*Supplied data*.
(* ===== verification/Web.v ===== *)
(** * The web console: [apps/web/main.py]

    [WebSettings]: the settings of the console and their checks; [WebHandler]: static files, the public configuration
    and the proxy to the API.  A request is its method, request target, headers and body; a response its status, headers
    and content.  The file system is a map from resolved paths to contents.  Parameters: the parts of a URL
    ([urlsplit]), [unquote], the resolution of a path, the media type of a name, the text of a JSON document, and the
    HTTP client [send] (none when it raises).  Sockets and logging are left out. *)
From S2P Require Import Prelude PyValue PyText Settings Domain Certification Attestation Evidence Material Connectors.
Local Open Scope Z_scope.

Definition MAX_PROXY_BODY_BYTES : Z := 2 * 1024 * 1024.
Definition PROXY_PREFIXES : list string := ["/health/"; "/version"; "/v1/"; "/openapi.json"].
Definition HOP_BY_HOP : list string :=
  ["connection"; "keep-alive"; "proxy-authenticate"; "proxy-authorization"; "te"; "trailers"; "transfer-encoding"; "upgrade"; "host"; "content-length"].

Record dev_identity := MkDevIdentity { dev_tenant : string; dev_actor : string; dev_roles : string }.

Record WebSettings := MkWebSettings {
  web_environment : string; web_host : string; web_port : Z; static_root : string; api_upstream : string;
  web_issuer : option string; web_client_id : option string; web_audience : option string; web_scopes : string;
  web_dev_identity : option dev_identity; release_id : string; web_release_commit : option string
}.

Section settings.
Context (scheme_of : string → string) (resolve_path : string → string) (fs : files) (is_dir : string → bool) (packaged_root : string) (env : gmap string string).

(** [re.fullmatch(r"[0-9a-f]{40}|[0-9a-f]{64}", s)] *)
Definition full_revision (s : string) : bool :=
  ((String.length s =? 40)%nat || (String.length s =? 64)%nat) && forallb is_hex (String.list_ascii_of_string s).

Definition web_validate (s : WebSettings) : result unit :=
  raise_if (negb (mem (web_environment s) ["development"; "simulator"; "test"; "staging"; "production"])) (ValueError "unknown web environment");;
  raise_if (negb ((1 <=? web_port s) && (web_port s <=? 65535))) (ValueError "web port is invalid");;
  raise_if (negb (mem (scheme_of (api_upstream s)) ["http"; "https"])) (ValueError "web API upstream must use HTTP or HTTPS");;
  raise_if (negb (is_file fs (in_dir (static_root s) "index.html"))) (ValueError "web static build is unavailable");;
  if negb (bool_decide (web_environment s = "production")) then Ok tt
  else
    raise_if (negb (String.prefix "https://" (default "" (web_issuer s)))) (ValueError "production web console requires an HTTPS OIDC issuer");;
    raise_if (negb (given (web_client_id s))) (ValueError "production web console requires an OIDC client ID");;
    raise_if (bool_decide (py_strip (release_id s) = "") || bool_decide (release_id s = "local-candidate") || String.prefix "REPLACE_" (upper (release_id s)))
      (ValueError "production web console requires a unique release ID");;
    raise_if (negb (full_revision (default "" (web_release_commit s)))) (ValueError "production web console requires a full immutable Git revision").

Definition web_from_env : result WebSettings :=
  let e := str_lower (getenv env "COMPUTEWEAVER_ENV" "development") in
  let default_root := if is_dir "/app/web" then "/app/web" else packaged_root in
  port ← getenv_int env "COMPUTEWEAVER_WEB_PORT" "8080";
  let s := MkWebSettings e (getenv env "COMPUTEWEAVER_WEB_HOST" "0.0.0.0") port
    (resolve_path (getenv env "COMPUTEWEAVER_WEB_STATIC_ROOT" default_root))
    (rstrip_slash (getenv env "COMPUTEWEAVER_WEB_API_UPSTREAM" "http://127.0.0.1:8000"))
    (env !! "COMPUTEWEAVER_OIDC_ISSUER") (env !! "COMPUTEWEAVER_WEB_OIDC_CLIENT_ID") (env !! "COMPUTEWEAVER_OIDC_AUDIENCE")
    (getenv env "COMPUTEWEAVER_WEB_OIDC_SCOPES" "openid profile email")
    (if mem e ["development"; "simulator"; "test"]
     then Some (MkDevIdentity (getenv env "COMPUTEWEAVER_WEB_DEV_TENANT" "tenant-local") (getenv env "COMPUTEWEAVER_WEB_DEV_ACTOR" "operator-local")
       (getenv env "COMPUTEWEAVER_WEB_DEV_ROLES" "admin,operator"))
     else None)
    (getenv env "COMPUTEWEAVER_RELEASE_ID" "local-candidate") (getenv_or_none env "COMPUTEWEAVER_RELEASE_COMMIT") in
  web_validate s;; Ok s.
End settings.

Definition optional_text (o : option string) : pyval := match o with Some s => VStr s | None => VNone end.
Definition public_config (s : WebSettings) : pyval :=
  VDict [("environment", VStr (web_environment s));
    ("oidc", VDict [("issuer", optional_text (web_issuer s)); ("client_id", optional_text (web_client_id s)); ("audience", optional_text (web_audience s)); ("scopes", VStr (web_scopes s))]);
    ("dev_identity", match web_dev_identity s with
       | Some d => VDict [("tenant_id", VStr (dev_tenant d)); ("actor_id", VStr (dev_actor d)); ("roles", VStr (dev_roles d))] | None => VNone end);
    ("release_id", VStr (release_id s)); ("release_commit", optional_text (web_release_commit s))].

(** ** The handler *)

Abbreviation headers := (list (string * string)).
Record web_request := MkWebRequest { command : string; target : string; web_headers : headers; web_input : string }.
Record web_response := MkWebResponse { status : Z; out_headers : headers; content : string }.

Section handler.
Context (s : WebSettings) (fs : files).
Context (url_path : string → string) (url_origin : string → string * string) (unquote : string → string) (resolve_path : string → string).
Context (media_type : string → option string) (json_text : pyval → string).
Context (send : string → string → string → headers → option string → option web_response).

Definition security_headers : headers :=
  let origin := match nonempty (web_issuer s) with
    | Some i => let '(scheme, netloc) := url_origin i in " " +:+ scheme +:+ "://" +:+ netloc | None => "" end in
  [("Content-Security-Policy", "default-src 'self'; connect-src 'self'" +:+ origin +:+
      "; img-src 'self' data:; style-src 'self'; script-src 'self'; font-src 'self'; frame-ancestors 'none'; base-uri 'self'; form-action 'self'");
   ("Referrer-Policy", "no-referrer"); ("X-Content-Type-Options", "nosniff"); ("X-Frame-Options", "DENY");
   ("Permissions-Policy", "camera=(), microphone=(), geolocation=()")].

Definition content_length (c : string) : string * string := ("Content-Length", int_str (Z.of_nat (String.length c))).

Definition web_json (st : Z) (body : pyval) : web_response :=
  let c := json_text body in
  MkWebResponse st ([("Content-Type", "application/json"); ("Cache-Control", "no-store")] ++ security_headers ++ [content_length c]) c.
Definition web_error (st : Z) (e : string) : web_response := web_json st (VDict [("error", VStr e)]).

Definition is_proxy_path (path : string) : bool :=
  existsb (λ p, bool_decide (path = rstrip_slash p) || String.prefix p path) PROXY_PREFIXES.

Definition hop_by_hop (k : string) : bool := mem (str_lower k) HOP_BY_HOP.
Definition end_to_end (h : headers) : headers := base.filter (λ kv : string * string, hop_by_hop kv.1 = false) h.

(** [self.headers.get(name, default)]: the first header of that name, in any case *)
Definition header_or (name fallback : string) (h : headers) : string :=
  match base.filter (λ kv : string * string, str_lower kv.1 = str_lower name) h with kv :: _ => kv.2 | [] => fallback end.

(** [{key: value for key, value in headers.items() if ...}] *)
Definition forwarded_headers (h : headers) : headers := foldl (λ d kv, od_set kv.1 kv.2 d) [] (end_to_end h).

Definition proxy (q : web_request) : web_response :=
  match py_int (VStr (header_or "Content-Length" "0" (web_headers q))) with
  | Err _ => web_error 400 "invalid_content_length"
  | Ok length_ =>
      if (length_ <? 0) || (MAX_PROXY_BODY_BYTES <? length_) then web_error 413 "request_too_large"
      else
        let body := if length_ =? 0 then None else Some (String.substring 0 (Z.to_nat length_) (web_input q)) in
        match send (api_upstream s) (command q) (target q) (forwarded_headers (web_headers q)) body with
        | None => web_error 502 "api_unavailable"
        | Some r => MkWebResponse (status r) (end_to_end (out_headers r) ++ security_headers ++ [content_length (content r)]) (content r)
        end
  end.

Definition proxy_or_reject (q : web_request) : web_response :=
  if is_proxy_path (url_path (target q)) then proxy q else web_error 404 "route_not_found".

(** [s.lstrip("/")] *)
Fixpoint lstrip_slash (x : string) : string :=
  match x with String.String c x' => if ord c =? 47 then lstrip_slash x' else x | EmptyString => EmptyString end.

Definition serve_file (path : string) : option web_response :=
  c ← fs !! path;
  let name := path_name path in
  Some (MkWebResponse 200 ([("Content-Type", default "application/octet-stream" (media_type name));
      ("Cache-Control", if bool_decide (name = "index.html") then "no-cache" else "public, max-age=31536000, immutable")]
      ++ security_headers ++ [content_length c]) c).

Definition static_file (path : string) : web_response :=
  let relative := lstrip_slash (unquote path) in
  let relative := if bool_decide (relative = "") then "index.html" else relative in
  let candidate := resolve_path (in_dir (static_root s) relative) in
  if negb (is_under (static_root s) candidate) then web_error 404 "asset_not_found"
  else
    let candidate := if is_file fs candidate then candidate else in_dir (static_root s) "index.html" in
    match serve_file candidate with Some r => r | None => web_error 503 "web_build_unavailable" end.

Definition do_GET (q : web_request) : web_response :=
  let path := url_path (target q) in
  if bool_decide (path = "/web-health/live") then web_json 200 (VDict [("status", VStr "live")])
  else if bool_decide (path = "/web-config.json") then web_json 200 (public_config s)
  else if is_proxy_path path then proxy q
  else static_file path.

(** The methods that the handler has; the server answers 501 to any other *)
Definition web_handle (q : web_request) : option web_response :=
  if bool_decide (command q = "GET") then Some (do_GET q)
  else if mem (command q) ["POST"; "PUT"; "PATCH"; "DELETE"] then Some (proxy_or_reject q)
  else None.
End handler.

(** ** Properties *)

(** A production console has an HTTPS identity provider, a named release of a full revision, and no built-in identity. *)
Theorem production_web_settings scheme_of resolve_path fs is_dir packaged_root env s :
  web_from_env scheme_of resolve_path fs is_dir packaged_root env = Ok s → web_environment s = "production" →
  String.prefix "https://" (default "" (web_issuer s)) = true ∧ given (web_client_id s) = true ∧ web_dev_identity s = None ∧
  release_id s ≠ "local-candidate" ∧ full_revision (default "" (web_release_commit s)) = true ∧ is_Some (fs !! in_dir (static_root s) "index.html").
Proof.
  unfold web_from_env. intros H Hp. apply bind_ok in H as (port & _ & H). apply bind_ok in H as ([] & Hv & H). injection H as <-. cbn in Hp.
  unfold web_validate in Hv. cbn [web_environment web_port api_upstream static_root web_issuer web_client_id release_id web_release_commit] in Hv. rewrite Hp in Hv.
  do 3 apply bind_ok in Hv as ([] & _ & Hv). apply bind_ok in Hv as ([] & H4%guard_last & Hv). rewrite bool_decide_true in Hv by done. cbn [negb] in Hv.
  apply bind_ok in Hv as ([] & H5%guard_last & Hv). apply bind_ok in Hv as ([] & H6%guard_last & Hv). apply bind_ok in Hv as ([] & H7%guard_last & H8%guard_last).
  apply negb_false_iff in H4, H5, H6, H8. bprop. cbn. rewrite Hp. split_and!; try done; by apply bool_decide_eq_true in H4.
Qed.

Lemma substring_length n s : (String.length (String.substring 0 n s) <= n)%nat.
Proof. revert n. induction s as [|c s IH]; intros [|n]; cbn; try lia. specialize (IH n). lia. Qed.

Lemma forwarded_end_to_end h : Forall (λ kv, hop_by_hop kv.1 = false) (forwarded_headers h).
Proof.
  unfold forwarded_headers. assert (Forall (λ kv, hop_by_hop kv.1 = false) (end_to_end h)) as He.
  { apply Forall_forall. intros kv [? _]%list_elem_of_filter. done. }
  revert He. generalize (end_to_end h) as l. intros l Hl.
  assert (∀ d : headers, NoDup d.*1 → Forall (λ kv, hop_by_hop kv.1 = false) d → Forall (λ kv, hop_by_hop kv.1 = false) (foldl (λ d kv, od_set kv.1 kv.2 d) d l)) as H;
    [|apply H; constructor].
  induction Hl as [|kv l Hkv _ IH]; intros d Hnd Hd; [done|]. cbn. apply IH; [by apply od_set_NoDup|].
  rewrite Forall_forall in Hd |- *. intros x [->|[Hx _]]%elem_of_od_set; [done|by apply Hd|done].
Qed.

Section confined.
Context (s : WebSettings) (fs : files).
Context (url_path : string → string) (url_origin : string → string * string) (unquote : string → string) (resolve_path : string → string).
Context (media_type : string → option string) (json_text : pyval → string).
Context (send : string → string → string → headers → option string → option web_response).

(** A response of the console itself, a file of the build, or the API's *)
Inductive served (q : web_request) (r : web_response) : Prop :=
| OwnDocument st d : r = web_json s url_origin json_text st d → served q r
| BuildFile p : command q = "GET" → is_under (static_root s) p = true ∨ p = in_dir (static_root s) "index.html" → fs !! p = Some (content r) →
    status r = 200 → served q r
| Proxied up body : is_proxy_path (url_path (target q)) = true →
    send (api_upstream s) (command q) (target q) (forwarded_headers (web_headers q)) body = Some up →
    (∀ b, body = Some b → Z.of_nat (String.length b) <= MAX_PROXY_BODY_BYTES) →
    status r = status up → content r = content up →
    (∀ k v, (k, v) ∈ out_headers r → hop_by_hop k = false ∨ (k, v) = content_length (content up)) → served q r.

*Task statement*. Go line by line through the records and copy those that contain the word "simulator".

*Exercise result*.
  raise_if (negb (mem (web_environment s) ["development"; "simulator"; "test"; "staging"; "production"])) (ValueError "unknown web environment");;
    (if mem e ["development"; "simulator"; "test"]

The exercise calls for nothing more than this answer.